Gallagher (2011) offered a similar argument on using lectures to teach modules such as Pharmacy Law, where students are required to have knowledge of the law prior to achieving the outcomes designed for the module. Studies conducted by McKeachie (1990) highlighted the effectiveness of the lecture method and didactic teaching to assist students to acquire a foundational knowledge. This approach can be enhanced and reinforced by law seminars which operate at higher levels of Bloom’s taxonomy.

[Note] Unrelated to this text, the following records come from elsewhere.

(** * Relevance pipeline: keyword model, section segmenter, relevance scorer,
      section ranking and extractive summariser

    A shallow embedding of [keyword_analyzer.py], [section_ranker.py] and
    [subsection_analyzer.py], and the properties of the pipeline proved over it.

    Modelling conventions.
    - A Python [str] is a [string] whose characters are the code points
      0..255; the character predicates below ([isspace], [lower], ...) follow
      Python's Unicode tables on that range.
    - A Python [float] is an exact rational of [Q]: binary rounding error and
      overflow are outside the model.  [round(x, 3)] is rounding to the
      nearest multiple of 1/1000, halves to even.  Floats are compared with
      [Qeq] ([==]); a literal [0.0] is the rational [0].  The two divisions
      of the program come after a test that the text is not empty, so their
      divisor is never zero ([relevance_divisor_nonzero],
      [sentence_divisor_nonzero]) and [/] is the division of [Q].  Where
      binary rounding decides (a quotient on a rounding boundary, two scores
      that are equal as rationals only) a value of the model can differ
      from the value the program computes; the statements below are about
      the order and the origin of results, about the formula of a score, or
      about values that are exact in binary64.
    - A Python [int] is a [Z]; lengths and occurrence counts are [nat].
    - [dict.get] on the keyword weights is lookup in a [gmap]; a dict that is
      iterated ([extracted_texts], a [Counter]) is an association list in
      insertion order.
    - [list.sort(key=..., reverse=True)] is a stable sort: elements with equal
      keys keep their order.  It is embedded as a stable insertion sort.
    - [re] patterns are terms of [regex], run by a backtracking matcher with
      Python's priorities (leftmost match, greedy repetition). *)

From Stdlib Require Import String Ascii List Arith NArith ZArith QArith Qround Lia Bool.
From Stdlib Require Import Sorting.Sorted Sorting.Permutation.
From stdpp Require Import gmap strings sorting.

Import ListNotations.
Close Scope Q_scope.
Open Scope string_scope.
Open Scope list_scope.
Open Scope nat_scope.

(** ** Python [str] primitives *)

Module PyStr.

Definition code (c : ascii) : N := N_of_ascii c.

Definition in_range (lo hi : N) (c : ascii) : bool :=
  (lo <=? code c)%N && (code c <=? hi)%N.

(** [str.isspace] on one character, also the class [\s] of [re]. *)
Definition isspace (c : ascii) : bool :=
  in_range 9 13 c || in_range 28 32 c || (code c =? 133)%N || (code c =? 160)%N.

(** The class [\d] of [re]: decimal digits. *)
Definition isdecimal (c : ascii) : bool := in_range 48 57 c.

Definition is_AZ (c : ascii) : bool := in_range 65 90 c.
Definition is_az (c : ascii) : bool := in_range 97 122 c.

Definition isupper_c (c : ascii) : bool :=
  is_AZ c || in_range 192 214 c || in_range 216 222 c.

Definition islower_c (c : ascii) : bool :=
  is_az c || (code c =? 170)%N || (code c =? 181)%N || (code c =? 186)%N
  || in_range 223 246 c || in_range 248 255 c.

Gleason et al. (2011) made the point that active learning should not be viewed as a single teaching method but rather as an approach with multiple possible methods, where they can feature in lectures as well. Stewart’s et al. (2011) work on active learning in pharmacy education in the USA also changed the way traditional lectures are viewed. Their work revealed the use of active learning techniques in the majority of pharmacy schools’ lecture rooms, with higher active learning techniques being implemented in modules with heavier teaching loads. Perhaps this can be linked to the increasing knowledge base in the health care professions, where it is not possible to increase semester length or class time proportionately to accommodate all that is required.

In Nigeria, where lecture or didactic teaching is common, Osinubi and Ailjoe-Ibru (2014) discussed the advantages and attractiveness of using the lecture method,

especially in poor countries with limited economic resources. They do, however, believe that lectures are inadequate to prepare students for the professional situations that await them in the various complex and dynamic pharmacy practices. There is thus an urgent need to search and include complementary pedagogical approaches to those currently in use (Osinubi & Ailjoe-Ibru, 2014).